Construction expenditures for the years 2001 and 2002 are estimated to total
approximately $413 million. Included in 2001 is $57 million for the purchase of
53% of two CTs currently under construction. One of the CTs is being built at
LG&E's Paddy Run location and the other at KU's E.W. Brown location. KU will own
47% of the two CTs. LG&E has received approval from the Kentucky Commission for
the purchase of the CTs.

OPERATING LEASE. LG&E leases office space and accounts for all of its office
space leases as operating leases. Total lease expense for 2000, 1999, and 1998,
less amounts contributed by the parent company, was $.9 million, $1.5 million,
and $1.6 million, respectively. The future minimum annual lease payments under
lease agreements for years subsequent to December 31, 2000, are as follows (in
thousands of $):


                                                     
      2001                                              $   3,654
      2002                                                  3,594
      2003                                                  3,507
      2004                                                  3,507
      2005                                                  1,754
                                                          --------
      Total                                               $16,016
                                                          =======


In December 1999, LG&E and KU entered into an 18-year cross-border lease of its
two jointly owned combustion turbines recently installed at KU's Brown facility.
LG&E's obligation was defeased upon consummation of the cross-border lease. The
transaction produced a pre-tax gain of approximately $1.2 million which was
recorded in other income on the income statement in 2000, pursuant to a Kentucky
Commission order.

ENVIRONMENTAL. The Clean Air Act imposed stringent new SO2 and NOx emission
limits on electric generating units. LG&E previously had installed scrubbers on
all of its generating units. LG&E's strategy for Phase II SO2 reductions, which
commenced January 1, 2000, is to increase scrubber removal efficiency to delay
additional capital expenditures and may also include fuel switching or upgrading
scrubbers. LG&E met the NOx emission requirements of the Act through
installation of low-NOx burner systems. LG&E's compliance plans are subject to
many factors including developments in the emission allowance and fuel markets,
future regulatory and legislative initiatives, and advances in clean air control
technology. LG&E will continue to


                                       67


monitor these developments to ensure that its environmental obligations are met
in the most efficient and cost-effective manner.

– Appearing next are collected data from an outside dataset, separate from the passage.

(** What [x / 0] evaluates to. *)
Definition quotient_by_zero (x : num) : num :=
  match x with
  | Fin c => inf_of (sgn c)
  | _ => x
  end.

(** [x'] is [k] times [x]. *)
Definition scaled (k : Q) (x' x : num) : Prop := x' =n= (Fin k * x)%num.

(** The capital recovery factor as the formula reads, on rationals. *)
Definition crf_formula (rate : Q) (lifetime : Z) : Q :=
  rate * (1 + rate) ^ lifetime / ((1 + rate) ^ lifetime - 1).

(** *** On sources *)

(** A source takes part in the dispatch when its [lcoe] is truthy:
    neither [null], nor 0, nor [NaN]. *)
Definition dispatchable (s : PowerSource.t) : bool :=
  truthy_opt (PowerSource.lcoe s).

(** [a] is at most as expensive as [b], both having an LCOE. *)
Definition lcoe_le (a b : PowerSource.t) : Prop :=
  match PowerSource.lcoe a, PowerSource.lcoe b with
  | Some x, Some y => leb x y = true
  | _, _ => False
  end.

(** [a] is strictly cheaper than [b]. *)
Definition lcoe_lt (a b : PowerSource.t) : Prop :=
  match PowerSource.lcoe a, PowerSource.lcoe b with
  | Some x, Some y => ltb x y = true
  | _, _ => False
  end.

(** A source with a positive capacity and a profile, if any, of capacity
    factors of [0, 1]. *)
Definition wellFormedSource (s : PowerSource.t) : Prop :=
  positive_fin (PowerSource.capacity s)
  /\ from_option (Forall in01) True (PowerSource.timeSeriesData s).

(** The source with its capacity multiplied by [k]; the costs per kW and
    the profile stay as they are. *)
Definition scaleCapacity (k : Q) (source : PowerSource.t) : PowerSource.t :=
  PowerSource.with_capacity source (Fin k * PowerSource.capacity source)%num.

Definition doubleCapacity (source : PowerSource.t) : PowerSource.t :=
  PowerSource.with_capacity source (int 2 * PowerSource.capacity source)%num.

(** *** On the records of an hour *)

(** [e] is the entry that the dispatch makes for source [s] at [hour]:
    it carries the type of [s], the power curtailed is the available power
    minus the power used, and is not negative. *)
Definition entryOf (fin : Financial.t) (hour : nat) (s : PowerSource.t)
    (e : sourceDispatchEntry) : Prop :=
  sd_type e = PowerSource.type s
  /\ exists a used curt,
       availablePower fin s hour = Fin a
       /\ powerUsed e = Fin used
       /\ powerCurtailed e = Fin curt
       /\ curt == a - used
       /\ 0 <= curt.

(** The sum of [powerUsed] over the entries of one hour. *)
Definition sumPowerUsed (entries : list sourceDispatchEntry) : num :=
  foldr (fun e total => (powerUsed e + total)%num) (int 0) entries.

(** *** On the calendar *)

(** The number of days of the year before the first of [month]. *)
Definition daysBefore (month : Z) : Z :=
  Z.of_nat (sum_list (take (Z.to_nat (month - 1)) daysInMonth)).

(** A day of the calendar. *)
Definition validDate (month day : Z) : Prop :=
  exists n, getDaysInMonth month = Some n /\ (1 <= day <= Z.of_nat n)%Z.

(** *** On the cached LCOE *)

(** The cached LCOE of a renewable source with a profile is the one
    [calculateLCOE] returns for its present parameters. *)
Definition lcoeFresh (fin : Financial.t) (source : PowerSource.t) : Prop :=
  PowerSource.type source <> grid ->
  is_Some (PowerSource.timeSeriesData source) ->
  PowerSource.lcoe source
  = Some (calculateLCOE source (PowerSource.timeSeriesData source) fin).

(** The changes after which [handleInputChange] leaves no LCOE behind: all
    but a new capacity, an LCOE written directly, and a new default
    capacity factor. *)
Definition tracked (c : change) : bool :=
  match c with
  | SourceChange _ (F_capacity _) | SourceChange _ (F_lcoe _)
  | CapacityFactorChange _ => false
  | _ => true
  end.

(** *** On sums *)

(** The sum of a list of numbers, from the left as the loops add them. *)
Definition sumNums (l : list num) : num :=
  foldl add (int 0) l.

(** *** On the figures of a year *)

(** A source whose available power is finite and not negative, at every
    hour. *)
Definition suppliesFinitePower (fin : Financial.t) (s : PowerSource.t) : Prop :=
  forall hour, exists a, availablePower fin s hour = Fin a /\ 0 <= a.

(** A finite number that is not negative. *)
Definition nonneg_fin (x : num) : Prop :=
  match x with
  | Fin q => 0 <= q
  | _ => False
  end.

(** The record of an hour whose three figures are finite and not
    negative. *)
Definition figuresNotNegative (r : hourlyRecord) : Prop :=
  nonneg_fin (energyUsed r) /\ nonneg_fin (curtailedEnergy r)
  /\ nonneg_fin (dispatchPercentage r).

#[export] Instance sourceType_eq_dec : EqDecision sourceType.
Proof. solve_decision. Defined.

(** *** On the months *)

(** The first hour of month [m] (0 for January), and the records of the
    hours of that month. *)
Definition monthStart (m : nat) : nat :=
  sum_list_with (fun days => (days * 24)%nat) (take m daysInMonth).

Definition monthWindow (hourly : list hourlyRecord) (m : nat)
    : list hourlyRecord :=
  take (default 0 (daysInMonth !! m) * 24)%nat (drop (monthStart m) hourly).

(** The entry of [monthlyData] that adds up, from the left, the records of
    the hours of month [m]. *)
Definition monthEntry (hourly : list hourlyRecord) (m : nat) : monthlyEntry :=
  mkMonthly m (sumNums (map energyUsed (monthWindow hourly m)))
              (sumNums (map curtailedEnergy (monthWindow hourly m))).

(** *** On discounting *)

(** The sum of the discount factors [1 / base ^ year] over [years]. *)
Definition presentValueFactor (base : Q) (years : list Z) : Q :=
  foldr (fun year t => / base ^ year + t) 0 years.

(** *** Sample inputs *)

(** The electrolyzer and the financial parameters of the initial state of
    the application, and its grid, solar and wind sources. *)
Definition defaultElectrolyzer : Electrolyzer.t :=
  Electrolyzer.mk (int 100) (int 800) (int 40) (int 70) (int 50).

Definition defaultFinancial : Financial.t :=
  Financial.mk (int 8) 20 (int 90).

Definition defaultGrid : PowerSource.t :=
  PowerSource.mk grid (int 100) (int 0) (int 80) (Some (Fin (5 # 100))) None.

Definition defaultSolar : PowerSource.t :=
  PowerSource.mk solar (int 150) (int 1000) (int 20) None None.

Definition defaultWind : PowerSource.t :=
  PowerSource.mk wind (int 100) (int 1200) (int 25) None None.

(** The grid once its electricity price has been set to 0. *)
Definition freeGrid : PowerSource.t :=
  PowerSource.mk grid (int 100) (int 0) (int 80) (Some (int 0)) None.

Definition freeGridInputs : inputs :=
  mkInputs [freeGrid] defaultElectrolyzer defaultFinancial.

(** A solar plant with a short profile and its LCOE. *)
Definition profiledSolar : PowerSource.t :=
  PowerSource.mk solar (int 150) (int 1000) (int 20) (Some (Fin (3 # 100)))
                 (Some [Fin (1 # 2); int 0; int 1]).

(** * Properties *)

(** ** Sample runs *)

(** The solar plant is cheaper than the grid and goes first; the wind farm
    without LCOE and the grid at price 0 go last, in the order of the
    input. *)
Example sortedSources_sample :
  map PowerSource.type
      (sortedSources [defaultGrid; defaultWind; profiledSolar; freeGrid])
  = [solar; grid; wind; grid].
Proof. reflexivity. Qed.

(** Hour 0: the solar plant delivers its 75 MW, the grid the remaining
    25 MW of the 100 MW asked for; the other two sources have no entry. *)
Example dispatchSources_sample :
  sourceDispatch
    (dispatchSources defaultFinancial 0
       (sortedSources [defaultGrid; defaultWind; profiledSolar; freeGrid])
       (mkHourAcc (int 100) (int 0) (int 0) [] []))
  = [mkEntry solar (Fin (150 # 2)) (Fin (0 # 4));
     mkEntry grid (Fin (50 # 2)) (Fin (150 # 2))].
Proof. reflexivity. Qed.

(** Hour 2: the solar plant alone covers the demand and the loop stops
    before the grid. *)
Example dispatchSources_break_sample :
  sourceDispatch
    (dispatchSources defaultFinancial 2
       (sortedSources [defaultGrid; defaultWind; profiledSolar; freeGrid])
       (mkHourAcc (int 100) (int 0) (int 0) [] []))
  = [mkEntry solar (Fin 100) (Fin 50)].
Proof. reflexivity. Qed.

(** ** Numbers *)

Lemma num_eq_refl x : x =n= x.
Proof. destruct x; simpl; auto with qarith. Qed.

Lemma num_eq_sym x y : x =n= y -> y =n= x.
Proof. destruct x, y; simpl; auto with qarith. Qed.

Lemma num_eq_trans x y z : x =n= y -> y =n= z -> x =n= z.
Proof.
  destruct x, y, z; simpl; try tauto.
  intros H1 H2. now rewrite H1.
Qed.

#[export] Instance num_eq_equiv : Equivalence num_eq.
Proof.
  split.
  - exact num_eq_refl.
  - exact num_eq_sym.
  - exact num_eq_trans.
Qed.

Lemma Qle_bool_false a b : Qle_bool a b = false <-> b < a.
Proof.
  rewrite <- not_true_iff_false, Qle_bool_iff. split.
  - apply Qnot_le_lt.
  - apply Qlt_not_le.
Qed.

Lemma sgn_Eq q : sgn q = Eq <-> q == 0.
Proof. unfold sgn. symmetry. apply Qeq_alt. Qed.

Lemma sgn_Lt q : sgn q = Lt <-> q < 0.
Proof. unfold sgn. symmetry. apply Qlt_alt. Qed.

Lemma sgn_Gt q : sgn q = Gt <-> 0 < q.
Proof. unfold sgn. symmetry. apply Qgt_alt. Qed.

(** Case analysis on the sign of [q], leaving the fact in the context. *)
Ltac sgn_cases q :=
  let E := fresh "Hs" in
  destruct (sgn q) eqn:E;
  [ apply (proj1 (sgn_Eq _)) in E
  | apply (proj1 (sgn_Lt _)) in E
  | apply (proj1 (sgn_Gt _)) in E ].

(** Case analysis on a comparison of rationals. *)
Ltac qle_cases a b :=
  let E := fresh "Hle" in
  destruct (Qle_bool a b) eqn:E;
  [ apply Qle_bool_iff in E | apply Qle_bool_false in E ].

Lemma truthy_Fin q : truthy (Fin q) = false <-> q == 0.
Proof.
  simpl. rewrite negb_false_iff. apply Qeq_bool_iff.
Qed.

(** ** Clamping of raw samples *)

Lemma clamp01_Fin (q : Q) :
  in01 (clamp01 (Fin q))
  /\ (q <= 0 -> clamp01 (Fin q) =n= int 0)
  /\ (1 <= q -> clamp01 (Fin q) =n= int 1)
  /\ (0 <= q <= 1 -> clamp01 (Fin q) =n= Fin q).
Proof.
  unfold clamp01, Math_min, Math_max, int, leb. simpl inject_Z.
  qle_cases (inject_Z 1) q; simpl in *.
  - qle_cases (inject_Z 0) (inject_Z 1); simpl; unfold inject_Z in *; repeat split; intros; try lra.
  - qle_cases (inject_Z 0) q; simpl; unfold inject_Z in *; repeat split; intros; try lra.
Qed.

Lemma in01_zero : in01 (int 0).
Proof. unfold in01, int, inject_Z. lra. Qed.

(** ** Timezone correction keeps what holds of every sample *)

Section ShiftInvariant.
Context {A : Type} (zero undefined : A) (P : A -> Prop).
Hypothesis P_zero : P zero.

Lemma localIndex_nonneg offset day hour :
  (offset <= 24 -> 0 <= day -> 0 <= hour -> 0 <= localIndex offset day hour)%Z.
Proof.
  intros Ho Hd Hh. unfold localIndex.
  destruct (hour - offset <? 0)%Z eqn:E1.
  - apply Z.ltb_lt in E1. destruct (day - 1 <? 0)%Z eqn:E2; cbn; lia.
  - apply Z.ltb_ge in E1. destruct (24 <=? hour - offset)%Z eqn:E2.
    + apply Z.leb_le in E2. destruct (365 <=? day + 1)%Z; cbn; lia.
    + cbn. lia.
Qed.

Lemma read_in_range (data : list A) (li : Z) :
  Forall P data -> (0 <= li < Z.of_nat (length data))%Z ->
  P (read undefined data li).
Proof.
  intros HP [H0 H1]. unfold read.
  destruct (li <? 0)%Z eqn:E; [apply Z.ltb_lt in E; lia|].
  destruct (data !! Z.to_nat li) as [x|] eqn:Hx.
  - simpl. eapply Forall_lookup_1; eauto.
  - apply lookup_ge_None in Hx. lia.
Qed.

Lemma shiftSlot_Forall (data sh : list A) offset day hour :
  (offset <= 24)%Z -> Forall P data -> Forall P sh ->
  Forall P (shiftSlot undefined data offset sh day hour).
Proof.
  intros Ho Hd Hs. unfold shiftSlot.
  destruct (Z.of_nat (day * 24 + hour) <? Z.of_nat (length data))%Z; simpl; auto.
  destruct (localIndex offset (Z.of_nat day) (Z.of_nat hour)
              <? Z.of_nat (length data))%Z eqn:E; auto.
  apply Z.ltb_lt in E.
  apply Forall_insert; auto.
  apply read_in_range; auto. split; auto.
  apply localIndex_nonneg; lia.
Qed.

In September 1998, the EPA announced its final "NOx SIP Call" rule requiring
states to impose significant additional reductions in NOx emissions by May 2003,
in order to mitigate alleged ozone transport impacts on the Northeast region.
The Commonwealth of Kentucky is currently in the process of revising its State
Implementation Plan or "SIP" to require reductions in NOx emissions from
coal-fired generating units to the 0.15 lb./Mmbtu level on a system-wide basis.
In related proceedings in response to petitions filed by various Northeast
states, in December 1999, EPA issued a final rule pursuant to Section 126 of the
Clean Air Act directing similar NOx reductions from a number of specifically
targeted generating units including all LG&E units. Both rules were appealed to
the U.S. Court of Appeals for the D.C. Circuit. The D.C. Circuit subsequently
upheld most provisions of the NOx SIP Call rule, but extended the compliance
date to May 2004. As the court has yet to issue a final ruling on the Section
126 rule, all LG&E generating units remain subject to the May 2003 compliance
date under that rule. LG&E continues to monitor the status of various appeals
pending in the D.C. Circuit and U.S. Supreme Court.

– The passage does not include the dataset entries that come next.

Lemma product_listing_holds_six_items_witness :
  let s := snd (@run Storefront.browser
                  (scenario product_tests displays_six_products)
                  Storefront.fresh) in
  @run Storefront.browser (scenario product_tests displays_six_products)
    Storefront.fresh = (Passed, s)
  /\ length (query_within (query ".inventory_list" s) ".inventory_item" s) = 6.
Proof.
  intros s.
  assert (Hrun : @run Storefront.browser
                   (scenario product_tests displays_six_products)
                   Storefront.fresh = (Passed, s))
    by (vm_compute; reflexivity).
  split; [exact Hrun |].
  destruct (product_listing_holds_six_items
              Storefront.browser Storefront.fresh s Hrun)
    as (_ & _ & _ & _ & Hlen).
  exact Hlen.
Defined.

Lemma cart_holds_one_item_and_removal_empties_it_witness :
  (let s := snd (@run Storefront.browser
                   (scenario shopping_cart_tests displays_cart_item)
                   Storefront.fresh) in
   @run Storefront.browser (scenario shopping_cart_tests displays_cart_item)
     Storefront.fresh = (Passed, s)
   /\ length (query ".cart_item" s) = 1)
  /\ (let s := snd (@run Storefront.browser
                      (scenario shopping_cart_tests removes_from_cart)
                      Storefront.fresh) in
      @run Storefront.browser (scenario shopping_cart_tests removes_from_cart)
        Storefront.fresh = (Passed, s)
      /\ length (query ".inventory_item_name" s) = 0).
Proof.
  split; intros s.
  - assert (Hrun : @run Storefront.browser
                     (scenario shopping_cart_tests displays_cart_item)
                     Storefront.fresh = (Passed, s))
      by (vm_compute; reflexivity).
    split; [exact Hrun |].
    destruct (cart_holds_one_item_and_removal_empties_it
                Storefront.browser Storefront.fresh s)
      as (_ & _ & _ & _ & Hone & _).
    destruct (Hone Hrun) as (_ & Hlen). exact Hlen.
  - assert (Hrun : @run Storefront.browser
                     (scenario shopping_cart_tests removes_from_cart)
                     Storefront.fresh = (Passed, s))
      by (vm_compute; reflexivity).
    split; [exact Hrun |].
    destruct (cart_holds_one_item_and_removal_empties_it
                Storefront.browser Storefront.fresh s)
      as (_ & _ & _ & _ & _ & Hnone).
    destruct (Hnone Hrun) as (s1 & _ & _ & Hlen). exact Hlen.
Defined.


Lemma scenarios_independent_by_isolation_or_clearing_witness :
  testIsolation default_config = true
  /\ resets_on_clear Storefront.browser
  /\ pass_fail (fst (@run_spec Storefront.browser default_config spec_file
                       Storefront.fresh))
     = pass_fail (@alone_outcomes Storefront.browser default_config spec_file
                    Storefront.fresh)
  /\ firstn 5 (pass_fail
                 (fst (@run_spec Storefront.browser (mkConfig false)
                         spec_file Storefront.fresh)))
     = firstn 5 (pass_fail
                   (@alone_outcomes Storefront.browser (mkConfig false)
                      spec_file Storefront.fresh)).
Proof.
  assert (Hiso : testIsolation default_config = true) by reflexivity.
  assert (Hreset : resets_on_clear Storefront.browser)
    by (intros s s'; reflexivity).
  split; [exact Hiso |]. split; [exact Hreset |].
  destruct scenarios_independent_by_isolation_or_clearing as (Hgen & _).
  split.
  - destruct (Hgen Storefront.browser default_config
                Storefront.fresh Storefront.fresh) as (_ & Hall & _).
    exact (Hall Hiso).
  - destruct (Hgen Storefront.browser (mkConfig false)
                Storefront.fresh Storefront.fresh) as (_ & _ & Hfive).
    exact (Hfive Hreset).
Defined.
(** ** The claims at sample documents *)

(** The document [[A, B, C]]: the cards of [B] and [C], in that order, and
    nothing of [A]. *)
Example Schedule_doc_three :
  rendered (Schedule doc_three tt)
  = Ok (ColumnList
          [Keyed (VStr "0,1")
             (ColumnCard (VStr "Diary")
                [Keyed (VStr "0,1,1")
                   (LinkButton "api/jupyter/health" [Text [Expr (VStr "OK")]])]);
           Keyed (VStr "0,2")
             (ColumnCard (VStr "Fitness")
                [Keyed (VStr "0,2,1")
                   (ShrimpField (setId "0,2,1" (arr [head_node "ctl" "CTL"])))])]).
Proof. reflexivity. Qed.

(** A field of a type that is not known. *)
Example Field_other_type :
  Field (obj [("type", VStr "other")])
  = Ok (Grid 4 None
          [Text [Lit "Unsupported type: ";
                 JSON_stringify (obj [("type", VStr "other")])]]).
Proof. reflexivity. Qed.

(** A row that is [null] makes the dispatcher throw: [row.id] is read. *)
Example childrenFromRest_null_row :
  childrenFromRest (VStr "diary") [VNull] 3 tt = TypeError.
Proof. reflexivity. Qed.

(** The sections of [doc_nested] as the id-assignment pass leaves them. *)
Lemma doc_nested_sections :
  let activities' := setId "0,1" activities in
  let ride' := setId "0,1,1" ride in
  let climbs' := setId "0,1,1,2" climbs in
  activities' ∈ tail (elems_of (json_after (Schedule doc_nested tt)))
  ∧ nested activities' 1 ride'
  ∧ nested activities' 2 climbs'.
Proof.
  assert (nested (setId "0,1" activities) 1 (setId "0,1,1" ride)) as Hride.
  { apply nested_child. exists (VStr "activities").
    repeat split. left. }
  split; [left|]. split; [exact Hride|].
  apply (nested_deeper _ 1 (setId "0,1,1" ride) _ (VStr "ride") Hride);
    [reflexivity..|].
  exists (VStr "ride"). repeat split. right. left.
Qed.

Lemma heading_level_of_nested_section_witness :
  ∃ papers,
    rendered (Schedule doc_nested tt) = Ok (ColumnList papers)
    ∧ ∀ top k s,
        top ∈ tail (elems_of (json_after (Schedule doc_nested tt))) →
        nested top k s →
        heading_at tt (ColumnList papers) s (2 + k).
Proof.
  apply (heading_level_of_nested_section doc_nested tt). reflexivity.
Defined.

(** C2, as stated, fails: in [doc_nested], the section [climbs] lies two
    levels below the top-level section [activities], and its heading is
    rendered at level 4; it is not rendered at level 5 = 3 + 2 anywhere in
    the output. *)
Lemma heading_level_not_three_plus_distance :
  Document doc_nested = true
  ∧ ∃ papers top s,
      rendered (Schedule doc_nested tt) = Ok (ColumnList papers)
      ∧ top ∈ tail (elems_of (json_after (Schedule doc_nested tt)))
      ∧ nested top 2 s
      ∧ heading_variants (ColumnList papers) = ["h3"; "h4"]
      ∧ ¬ heading_at tt (ColumnList papers) s (3 + 2).
Proof.
  split; [reflexivity|].
  destruct doc_nested_sections as (Htop & _ & Hclimbs).
  eexists _, _, _. split; [vm_compute; reflexivity|].
  split; [exact Htop|]. split; [exact Hclimbs|].
  match goal with
  | |- heading_variants ?out = _ ∧ _ =>
      assert (heading_variants out = ["h3"; "h4"]) as Hvariants
        by (vm_compute; reflexivity)
  end.
  split; [exact Hvariants|].
  intros (id & label & children & _ & _ & _ & Hin).
  apply (heading_variants_subelements _ _ "h5") in Hin; [|left].
  rewrite Hvariants in Hin.
  repeat (apply elem_of_cons in Hin as [Hin|Hin]; [discriminate Hin|]).
  inversion Hin.
Qed.

Lemma shrimp_children_bypass_Header_witness :
  Header (arr [head_node "shrimp" "Fitness"; arr [head_node "ctl" "CTL"]]) 3 tt
  = Ok (Fragment
          [heading 3 (VStr "Fitness");
           Keyed VUndefined (ShrimpField (arr [head_node "ctl" "CTL"]))])
  ∧ TopLevelPaper (arr [head_node "shrimp" "Fitness"; arr [head_node "ctl" "CTL"]]) tt
    = Ok (ColumnCard (VStr "Fitness")
            [Keyed VUndefined (ShrimpField (arr [head_node "ctl" "CTL"]))]).
Proof.
  exact (proj2 (proj2 (proj2 (proj2 (proj2 (proj2
           (shrimp_children_bypass_Header VUndefined
              (list_to_map [("tag", VStr "shrimp"); ("value", VStr "Fitness")])
              [arr [head_node "ctl" "CTL"]] 3 tt eq_refl))))))
           [(VUndefined, [head_node "ctl" "CTL"])] eq_refl).
Defined.

Lemma Header_jupyter_activity_witness :
  Header (arr [head_node "jupyter-activity" "Jupyter"; jupyter_field; VNull]) 3 tt
  = Ok (Fragment [heading 3 (VStr "Jupyter");
                  JupyterActivity (arr [jupyter_field; VNull])]).
Proof.
  exact (Header_jupyter_activity VUndefined
           (list_to_map [("tag", VStr "jupyter-activity"); ("value", VStr "Jupyter")])
           [jupyter_field; VNull] 3 tt eq_refl).
Defined.

(** C5, as stated, fails: a top-level Subtree tagged [jupyter-activity] is
    rendered by [TopLevelPaper], which dispatches on the elements of its
    rest one by one; no [JupyterActivity] is rendered for it. *)
Lemma top_level_jupyter_activity_dispatched :
  Document doc_jupyter = true
  ∧ get (head_of (nth 1 (elems_of doc_jupyter) VUndefined)) "tag"
    = Ok (VStr "jupyter-activity")
  ∧ ∃ out,
      rendered (Schedule doc_jupyter tt) = Ok out
      ∧ out = ColumnList
                [Keyed (VStr "0,1")
                   (ColumnCard (VStr "Jupyter")
                      [Keyed (VStr "0,1,1")
                         (SummaryField (setId "0,1,1" jupyter_field))])]
      ∧ ∀ payload, JupyterActivity payload ∉ subelements out.
Proof.
  split; [reflexivity|]. split; [reflexivity|].
  eexists. split; [reflexivity|]. split; [reflexivity|].
  intros payload Hin. simpl in Hin.
  repeat (apply elem_of_cons in Hin as [Hin|Hin]; [discriminate Hin|]).
  inversion Hin.
Qed.

Lemma Field_health_link_witness :
  Field (obj [("type", VStr "link"); ("tag", VStr "health"); ("value", VStr "OK")])
  = Ok (LinkButton "api/jupyter/health" [Text [Expr (VStr "OK")]]).
Proof.
  exact (Field_health_link
           (list_to_map [("type", VStr "link"); ("tag", VStr "health");
                         ("value", VStr "OK")]) eq_refl eq_refl).
Defined.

LG&E is currently implementing a plan for adding significant additional NOx
controls to its generating units. Installation of additional NOx controls will
proceed on a phased basis, with installation of controls commencing in late 2000
and continuing through the final compliance date. LG&E estimates that it will
incur total capital costs of approximately $160 million to reduce its NOx
emissions to the 0.15 lb./Mmbtu level on a company-wide basis. In addition, LG&E
will incur additional operating and maintenance costs in operating new NOx
controls. LG&E believes its costs in this regard to be comparable to those of
similarly situated utilities with like generation assets. LG&E anticipates that
such capital and operating costs are the type of costs that are eligible for
recovery from customers under its environmental surcharge mechanism and believes
that a significant portion of such costs could be recovered. However, Kentucky
Commission approval is necessary and there can be no guarantee of recovery.

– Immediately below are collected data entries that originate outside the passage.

Lemma setParamE_int_wf (s : Twister) (idx : nat) (p : ParamId)
      (v mn mx : Z) (ev : list (nat * Listener)) :
  wf s = true ->
  (idx < 16)%nat ->
  params s !! p = Some (mkParam (PInt v mn mx) ev) ->
  exists s', setParamE_int idx p s = Ok s' /\ wf s' = true /\
             pval <$> params s' = pval <$> params s /\
             mChannelMidiIn s' = mChannelMidiIn s.
Proof.
  intros Hwf Hidx Hp. destruct (wf_parts s Hwf) as (Hlen & Hps & Hes).
  destruct (lookup_lt_is_Some_2 (mEncoders s) idx ltac:(lia)) as [e He].
  rewrite (setParamE_int_state s idx e p v mn mx ev He Hp).
  eexists. split; [reflexivity|]. split.
  - apply (wf_rebuild s).
    + rewrite length_insert. exact Hlen.
    + rewrite pval_release, pval_subscribed. reflexivity.
    + apply params_ok_release, params_ok_subscribed; [exact Hps|].
      intros q Hq. rewrite Hp in Hq. inversion Hq. subst. simpl.
      apply Nat.ltb_lt. exact Hidx.
    + apply forallb_insert; [exact Hes|].
      pose proof (forallb_lookup _ _ _ _ Hes He) as Hok.
      unfold encoder_ok in *. simpl. rewrite Hp.
      apply andb_prop in Hok. destruct Hok as [_ Hsw]. exact Hsw.
  - simpl. rewrite pval_release, pval_subscribed. split; reflexivity.
Qed.

Lemma setParamE_bool_wf (s : Twister) (idx : nat) (p : ParamId)
      (b : bool) (ev : list (nat * Listener)) :
  wf s = true ->
  (idx < 16)%nat ->
  params s !! p = Some (mkParam (PBool b) ev) ->
  exists s', setParamE_bool idx p s = Ok s' /\ wf s' = true /\
             pval <$> params s' = pval <$> params s /\
             mChannelMidiIn s' = mChannelMidiIn s.
Proof.
  intros Hwf Hidx Hp. destruct (wf_parts s Hwf) as (Hlen & Hps & Hes).
  destruct (lookup_lt_is_Some_2 (mEncoders s) idx ltac:(lia)) as [e He].
  rewrite (setParamE_bool_state s idx e p b ev He Hp).
  eexists. split; [reflexivity|]. split.
  - apply (wf_rebuild s).
    + rewrite length_insert. exact Hlen.
    + rewrite pval_release, pval_subscribed. reflexivity.
    + apply params_ok_release, params_ok_subscribed; [exact Hps|].
      intros q Hq. rewrite Hp in Hq. inversion Hq. subst. simpl.
      apply Nat.ltb_lt. exact Hidx.
    + apply forallb_insert; [exact Hes|].
      pose proof (forallb_lookup _ _ _ _ Hes He) as Hok.
      unfold encoder_ok in *. simpl. rewrite Hp.
      apply andb_prop in Hok. destruct Hok as [Hrot _]. rewrite Hrot. reflexivity.
  - simpl. rewrite pval_release, pval_subscribed. split; reflexivity.
Qed.

Lemma clearParamE_wf (s : Twister) (i : nat) (force_ : bool) :
  wf s = true ->
  (i < 16)%nat ->
  exists s', clearParamE i force_ s = Ok s' /\ wf s' = true /\
             pval <$> params s' = pval <$> params s /\
             mChannelMidiIn s' = mChannelMidiIn s.
Proof.
  intros Hwf Hidx. destruct (wf_parts s Hwf) as (Hlen & Hps & Hes).
  destruct (lookup_lt_is_Some_2 (mEncoders s) i ltac:(lia)) as [e He].
  rewrite (clearParamE_state s i e force_ He).
  eexists. split; [reflexivity|]. split.
  - apply (wf_rebuild s).
    + rewrite length_insert. exact Hlen.
    + apply pval_release2.
    + apply params_ok_release, params_ok_release. exact Hps.
    + apply forallb_insert; [exact Hes|].
      rewrite (encoder_ok_flags _ e (cleared e)) by reflexivity.
      apply (forallb_lookup _ _ _ _ Hes He).
  - simpl. split; [apply pval_release2 | reflexivity].
Qed.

LG&E is also monitoring several other air quality issues which may potentially
impact coal-fired power plants, including the appeal of the D.C. Circuit's
remand of the EPA's revised air quality standards for ozone and particulate
matter, measures to implement EPA's regional haze rule, and EPA's December 2000
determination to regulate mercury emissions from power plants. In addition, LG&E
is currently working with local regulatory authorities to review the
effectiveness of remedial measures aimed at controlling particulate matter
emissions from its Mill Creek Station. LG&E previously settled a number of
property damage claims from adjacent residents and completed significant
remedial measures as part of its ongoing capital construction program.

LG&E owns or formerly owned three properties which are the location of past MGP
operations. Various contaminants are typically found at such former MGP sites
and environmental remediation measures are frequently required. With respect to
the sites, LG&E has completed cleanups, obtained regulatory approval of site
management plans, or reached agreements for other parties to assume
responsibility for cleanup. Based on currently available information, management
estimates that it will incur additional costs of $400,000. Accordingly, an
accrual of $400,000 has been recorded in the accompanying financial statements.

NOTE 13 - JOINTLY OWNED ELECTRIC UTILITY PLANT

LG&E owns a 75% undivided interest in Trimble County Unit 1 which the Kentucky
Commission has allowed to be reflected in customer rates.

Of the remaining 25% of the Unit, IMEA owns a 12.12% undivided interest, and
IMPA owns a 12.88% undivided interest. Each company is responsible for its
proportionate ownership share of fuel cost, operation and maintenance expenses,
and incremental assets.


                                       68


The following data represent shares of the jointly owned property:



                                               Trimble County
                                LG&E        IMPA         IMEA      Total
                                ----        ----         ----      -----
                                                     
      Ownership interest         75%      12.88%       12.12%       100%
      Mw capacity            371.25       63.75        60.00     495.00

      (in thousands of $):
      Cost                  $555,829
      Accumulated
        depreciation         157,252
                            --------
      Net book value        $398,577
                            ========

      Construction work
        in progress
       (included above)      $12,704


In July 1999, following approval from the Kentucky Commission, LG&E purchased
for $45.7 million a 38% interest in two 164.5 Mw natural gas turbines installed
at KU's E.W. Brown facility (Units 6 and 7) from Capital Corp.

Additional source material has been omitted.